Cleveland may be on the verge of approving legislation that would require all future street construction to get friendlier to the environment — and especially to bicycle lovers.
It’s called the Complete and Green Streets initiative, and it’s winding its way to city council after a summer of committee debate.
“The bicycling community has been waiting for this for a long time,” says councilman Joe Cimperman.
Among the covered improvements would be increased bike lanes, bus-friendly upgrades to streets, and permeable pavement or cistern-like plantscapes that filter storm water before redirecting it into the soil.

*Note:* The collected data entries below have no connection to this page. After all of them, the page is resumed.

(* ===== verification/ActionRunner.v ===== *)
(** * The audited action runner

    [stutter/src/actions/runner/{model,policy,audit,rollback,execute}.rs].  An
    action is the implementation of the [TuningAction] trait: operations on the
    state [W] of the system, which the model keeps abstract.  The runner is a
    state monad over that state, the audit event it fills in on the way (the
    local [audit_event]) and the trace of the calls it makes, audit appends
    included.  An append that fails is only logged by the code, so the trace
    records the append.  [elapsed] and [unix_nanos] read the clocks: time since
    the run started and wall-clock time, both in nanoseconds. *)

From Stdlib Require Import String.
From S2P Require Import Prelude PolicyModel PolicyEval PolicySpec ActionModel.

(** ** The audit event, [audit.rs] *)

Record AuditEvent := {
  schema_version : Z;
  ev_unix_nanos : Z;
  ev_command : string;
  ev_action_id : option string;
  ev_safety_class : option SafetyClass;
  ev_dry_run : bool;
  ev_success : bool;
  ev_affected_tasks : nat;
  ev_restore_path : option string;
  ev_action_phase : option ActionPhase;
  ev_error_category : option string;
}.

(** ** [runner/audit.rs] *)

Record RunnerAuditEventUpdate := {
  up_phase : option ActionPhase;
  up_success : bool;
  up_affected_tasks : nat;
  up_restore_path : option string;
  up_error_category : option string;
}.

Definition update_event (e : AuditEvent) (now : Z) (u : RunnerAuditEventUpdate) : AuditEvent := {|
  schema_version := schema_version e;
  ev_unix_nanos := now;
  ev_command := ev_command e;
  ev_action_id := ev_action_id e;
  ev_safety_class := ev_safety_class e;
  ev_dry_run := ev_dry_run e;
  ev_success := up_success u;
  ev_affected_tasks := up_affected_tasks u;
  ev_restore_path := up_restore_path u;
  ev_action_phase := up_phase u;
  ev_error_category := up_error_category u;
|}.

(** ** [runner/model.rs] *)

Record AuditedActionResult := { res_state : ActionState; res_rollback : option RollbackToken }.

Record ActionRunPolicy := {
  run_policy : DaemonPolicy;
  run_context : DaemonPolicyContext;
  max_affected_tasks : option nat;
  max_total_duration : option Z;
  run_dry_run : bool;
}.

Definition for_mode (m : DaemonMode) (s : ActionSource) (dry : bool) : ActionRunPolicy := {|
  run_policy := build_daemon_policy (default_config_with m s) None;
  run_context := DaemonPolicyContext_default;
  max_affected_tasks := None;
  max_total_duration := None;
  run_dry_run := dry;
|}.

Definition run_policy_dry_run (s : ActionSource) : ActionRunPolicy := for_mode Suggest s true.
Definition run_policy_apply_low_risk (s : ActionSource) (dry : bool) : ActionRunPolicy :=
  for_mode ApplyLowRisk s dry.
Definition run_policy_apply_medium_risk (s : ActionSource) (dry : bool) : ActionRunPolicy :=
  for_mode ApplyMediumRisk s dry.

Definition for_action (class : SafetyClass) (dry : bool) (s : ActionSource) : ActionRunPolicy :=
  if dry then run_policy_dry_run s
  else match class with
       | ObserveOnly | ReversibleLowRisk => run_policy_apply_low_risk s false
       | ReversibleMediumRisk | HighRisk => run_policy_apply_medium_risk s false
       end.

(** ** [runner/policy.rs] *)

Definition check_action_with_explanation (policy : DaemonPolicy) (context : DaemonPolicyContext)
    (intent : PolicyIntent) (descriptor : ActionDescriptor) : unit + ActionError :=
  match decision (explain_action_with_context policy intent descriptor context) with
  | Allowed => inl tt
  | Rejected _ => inr err_policy_rejected
  end.

Section runner.
Context {W : Type} (elapsed unix_nanos : W -> Z).

(** A fallible operation on the system. *)
Definition io (A E : Type) := W -> (A + E) * W.

(** ** [actions/traits.rs] *)

Record TuningAction := {
  descriptor : ActionDescriptor;
  preflight : io (list ActionWarning) AnyError;
  dry_run : io ActionState AnyError;
  apply_with_prepared_rollback : (RollbackToken -> io unit AnyError) -> io RollbackToken PartialApplyError;
  verify : io ActionState AnyError;
  rollback_with : RollbackToken -> io unit AnyError;
}.

Record ActionHooks := {
  after_prepare : option (RollbackToken -> io unit AnyError);
  after_apply : option (RollbackToken -> io unit AnyError);
  after_rollback : option (RollbackToken -> io unit AnyError);
}.

Definition ActionHooks_none : ActionHooks :=
  {| after_prepare := None; after_apply := None; after_rollback := None |}.

Definition run_hook (hook : option (RollbackToken -> io unit AnyError)) : RollbackToken -> io unit AnyError :=
  fun token w => match hook with Some h => h token w | None => (inl tt, w) end.

(** ** The runner's monad *)

(** The calls of a run, each with its outcome. *)
Inductive Call :=
| CPreflight (ok : bool)
| CDryRun (r : ActionState + AnyError)
| CApply (r : RollbackToken + PartialApplyError)
| CAfterApply (token : RollbackToken) (ok : bool)
| CVerify (ok : bool)
| CRollback (token : RollbackToken) (ok : bool)
| CAfterRollback (token : RollbackToken) (ok : bool)
| CAudit (e : AuditEvent).

Record St := { world : W; trace : list Call; audit_event : AuditEvent }.

Definition M (A : Type) := St -> A * St.
Definition ret {A} (x : A) : M A := fun s => (x, s).
Definition bind {A B} (m : M A) (k : A -> M B) : M B := fun s => let '(x, s') := m s in k x s'.

Local Notation "x <- m ;; k" := (bind m (fun x => k)) (at level 100, m at next level, right associativity).
Local Notation "m ;;; k" := (bind m (fun _ => k)) (at level 100, right associativity).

The small problem, as always, will be paying for it. Only two U.S. cities — North St. Paul and Seattle — have mandated similar measures, and neither of them happens to be broke.

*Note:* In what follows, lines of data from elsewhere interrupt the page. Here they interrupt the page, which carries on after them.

(* ===== verification/ActionRuns.v ===== *)
(** * Concrete policies and action runs

    A nice-value action on one task, run under the gaming preset, remotely, as a
    dry run and with a failing verification: the theorems of [PolicySpec] and
    [ActionRunner] at these inputs, with their hypotheses computed. *)

From Stdlib Require Import SpecFloat Ascii String.
From S2P Require Import Prelude PolicyModel PolicyEval PolicySpec ActionModel ActionRunner.

(** ** Policies *)

Definition affinity_descriptor : ActionDescriptor := {|
  action_id := "affinity:7"; action_kind := "cpu_affinity_profile:game";
  safety_class := ReversibleLowRisk; effect_scope := LocalProcessTree;
  rollback := RequiredBeforeApply; persistent_effect := false;
  touches_system_wide_state := false; requires_explicit_target := true;
  confidence := Some (f32_frac 15435039) |}.

Definition gaming_policy : DaemonPolicy := build_daemon_policy (from_preset GamingLowRisk Cli) None.

(** The gaming preset of the agent, with remote apply turned on. *)
Definition remote_config : DaemonConfig :=
  let d := from_preset GamingLowRisk RemoteAgent in
  {| dc_preset := dc_preset d; dc_mode := dc_mode d; dc_source := RemoteAgent;
     dc_target := {| target_pids := [7]; tree_pids := []; watch_process := None;
                     require_explicit_target := true |};
     dc_safety := dc_safety d; dc_health := dc_health d; dc_retention := dc_retention d;
     dc_remote := {| allow_remote_apply_cfg := true; require_auth_for_apply := true;
                     allow_non_loopback_apply := false |};
     dc_autotune := dc_autotune d |}.
Definition remote_context : RemotePolicyContext :=
  {| ctx_bind_is_loopback := true; ctx_auth_configured := true; ctx_request_authorized := true;
     limits := AgentAutotuneLimits_default |}.

Lemma remote_apply_allowed :
  decision (explain_action_with_context (build_daemon_policy remote_config (Some remote_context))
    IntentApply affinity_descriptor DaemonPolicyContext_default) = Allowed.
Proof. vm_compute. reflexivity. Qed.

Lemma built_policy_ceilings_witness :
  safety_le (safety_class affinity_descriptor)
    (max_safety_class (build_daemon_policy remote_config (Some remote_context))) = true.
Proof.
  refine (proj1 (built_policy_ceilings remote_config (Some remote_context) affinity_descriptor
    DaemonPolicyContext_default _ remote_apply_allowed)). reflexivity.
Defined.

Lemma remote_apply_within_limits_witness :
  exists ctx, Some remote_context = Some ctx /\ allow_remote_apply_cfg (dc_remote remote_config) = true.
Proof.
  destruct (remote_apply_within_limits remote_config (Some remote_context) affinity_descriptor
    DaemonPolicyContext_default) as (ctx & H1 & H2 & _);
    [reflexivity|exact remote_apply_allowed|].
  exists ctx. split; [exact H1|exact H2].
Defined.

Lemma remote_context_only_narrows_witness :
  decision (explain_action_with_context (build_daemon_policy (with_source remote_config Cli) None)
    IntentApply affinity_descriptor DaemonPolicyContext_default) = Allowed.
Proof.
  apply (remote_context_only_narrows remote_config (Some remote_context) Cli);
    [discriminate|exact remote_apply_allowed].
Defined.

(** A rollback is allowed while the system is unhealthy and cooling down. *)
Definition bad_context : DaemonPolicyContext := {|
  data_quality_ok := false; data_quality_reason_code := None; system_health_ok := false;
  system_health_reason_code := None; workload_stable := false; cooldown_active := true;
  rollback_pending := true; capabilities := None |}.

Lemma non_apply_allowed_iff_witness :
  decision (explain_action_with_context gaming_policy IntentRollback affinity_descriptor bad_context)
  = Allowed.
Proof.
  refine (proj2 (non_apply_allowed_iff gaming_policy IntentRollback affinity_descriptor bad_context
    _) _); [discriminate|]. split; [|exact I]. intros [H _]. discriminate H.
Defined.

Lemma preset_apply_envelope_witness :
  in_family (action_kind affinity_descriptor) "cpu_affinity_profile".
Proof.
  refine (proj1 (proj2 (proj2 (preset_apply_envelope GamingLowRisk Cli affinity_descriptor
    DaemonPolicyContext_default _)))). vm_compute. reflexivity.
Defined.

(** ** Action runs *)

(** The system: the nice value of task 7 and the clock. *)
Record System := { nice : Z; now : Z }.
Definition tick (s : System) : System := {| nice := nice s; now := now s + 10 |}.
Definition quiet {A E} (r : A + E) : @io System A E := fun s => (r, tick s).

Definition one_task : ActionState :=
  {| applied := false; affected_tasks := 1; checked_tasks := 1; pending_changes := 1; warnings := [] |}.

(** Sets the nice value to -5; the token holds the old one. *)
Definition nice_token (old : Z) : RollbackToken :=
  NiceRestore [{| nice_tid := 7; original_nice := old; nice_identity := None |}].
Definition nice_action (verifies : bool) : @TuningAction System := {|
  descriptor := affinity_descriptor;
  preflight := quiet (inl []);
  dry_run := quiet (inl one_task);
  apply_with_prepared_rollback prepared s :=
    match prepared (nice_token (nice s)) s with
    | (inl _, s') => (inl (nice_token (nice s)), {| nice := -5; now := now s' + 10 |})
    | (inr e, s') => (inr {| pa_source := e; pa_rollback := None |}, s')
    end;
  verify := quiet (if verifies then inl one_task else inr (EOther "nice value not set"));
  rollback_with t s :=
    match t with
    | NiceRestore [r] => (inl tt, {| nice := original_nice r; now := now s + 10 |})
    | _ => (inr (ETokenKind "nice-restore" (token_kind t)), s)
    end;
|}.

Definition system : System := {| nice := 3; now := 0 |}.

Definition run_policy_for (p : DaemonPolicy) (dry : bool) : ActionRunPolicy :=
  {| run_policy := p; run_context := DaemonPolicyContext_default; max_affected_tasks := Some 4%nat;
     max_total_duration := Some 1000; run_dry_run := dry |}.

Abbreviation run_nice verifies dry :=
  (run_audited_action now now "apply" (nice_action verifies) (run_policy_for gaming_policy dry)
     ActionHooks_none system).

#[local] Instance nice_reversible verifies : Reversible nice (nice_action verifies) ActionHooks_none.
Proof.
  split; unfold nice_action, quiet, run_hook; simpl.
  1-5: intros; simplify_eq; done.
  - done.
  - intros w a w1 t w2 u w3 ? ? _ ?; simplify_eq; simpl in *; simplify_eq; done.
Qed.

Lemma apply_requires_authorization_witness :
  apply_permitted gaming_policy affinity_descriptor DaemonPolicyContext_default.
Proof.
  refine (proj1 (proj2 (apply_requires_authorization now now "apply" (nice_action true)
    (run_policy_for gaming_policy false) ActionHooks_none system (inl (nice_token 3)) _))).
  vm_compute. tauto.
Defined.

Lemma dry_run_never_touches_system_witness : existsb touches_system (run_nice true true).2 = false.
Proof.
  apply (dry_run_never_touches_system now now "apply" (nice_action true)
    (run_policy_for gaming_policy true) ActionHooks_none system). reflexivity.
Defined.

(** The verification fails, so the nice value is 3 again. *)
Lemma failed_run_restores_system_witness : nice (run_nice false false).1.2 = nice system.
Proof.
  pose proof (failed_run_restores_system now now "apply" (nice_action false)
    (run_policy_for gaming_policy false) ActionHooks_none system nice) as H.
  assert (E : (run_nice false false).1.1 = inr err_verify_rollback_completed)
    by (vm_compute; reflexivity).
  rewrite E in H. apply H. discriminate.
Defined.

Lemma permitted_run_applies_witness :
  (run_nice true false).1
  = (inl {| res_state := one_task; res_rollback := Some (nice_token 3) |}, {| nice := -5; now := 40 |}).
Proof.
  refine (proj1 (permitted_run_applies now now "apply" (nice_action true)
    (run_policy_for gaming_policy false) ActionHooks_none system
    {| nice := 3; now := 10 |} [] {| nice := 3; now := 20 |} one_task {| nice := -5; now := 30 |}
    (nice_token 3) {| nice := -5; now := 30 |} tt {| nice := -5; now := 40 |} one_task
    eq_refl eq_refl eq_refl eq_refl eq_refl eq_refl _ _ _ _)).
  - split; [|intros caps; discriminate]. intros [H _]. discriminate H.
  - apply apply_decision. vm_compute. reflexivity.
  - intros max [= <-]. simpl. lia.
  - intros limit [= <-]. simpl. lia.
Defined.

Lemma for_action_never_applies_medium_risk_witness :
  is_ok (run_audited_action now now "apply-profile nice" (nice_action true)
    (for_action ReversibleMediumRisk false ApplyProfileWatch) ActionHooks_none system).1.1 = false.
Proof.
  refine (proj2 (for_action_never_applies_medium_risk now now "apply-profile nice" (nice_action true)
    _ ActionHooks_none system ReversibleMediumRisk ApplyProfileWatch (inl (nice_token 3)) eq_refl _)).
  left; reflexivity.
Defined.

Cleveland’s proposal started at the mayor’s office, which left city council to figure out how exactly to finance all the extras. Federal money that goes to major reconstruction projects can’t be used for such green initiatives. Translation: One way or another, this one’s going on your tab, dear Clevelander.
“There was no real dialogue,” says councilman Matt Zone.
After a series of summer revisions, the proposal now caps spending at $1 million per project — which could be somewhat negligible for larger undertakings such as the $300 million Opportunity Corridor. As with most city projects, the law would involve rubbing nickels together and seeing what comes of it.
“People hear ‘complete streets,’ and they think every street is going to have a bike path, and that’s just not appropriate in some locations,” says Chris Bongorno, a member of the city’s Sustainable Transportation Action Team and a planner for University Circle Inc.
On the other hand, simply reducing storm-water runoff might save money from the start.
“We want to get this done before the Northeast Ohio Regional Sewer District starts fining us,” says Cimperman.
Council intends to pass the measure by the end of the month.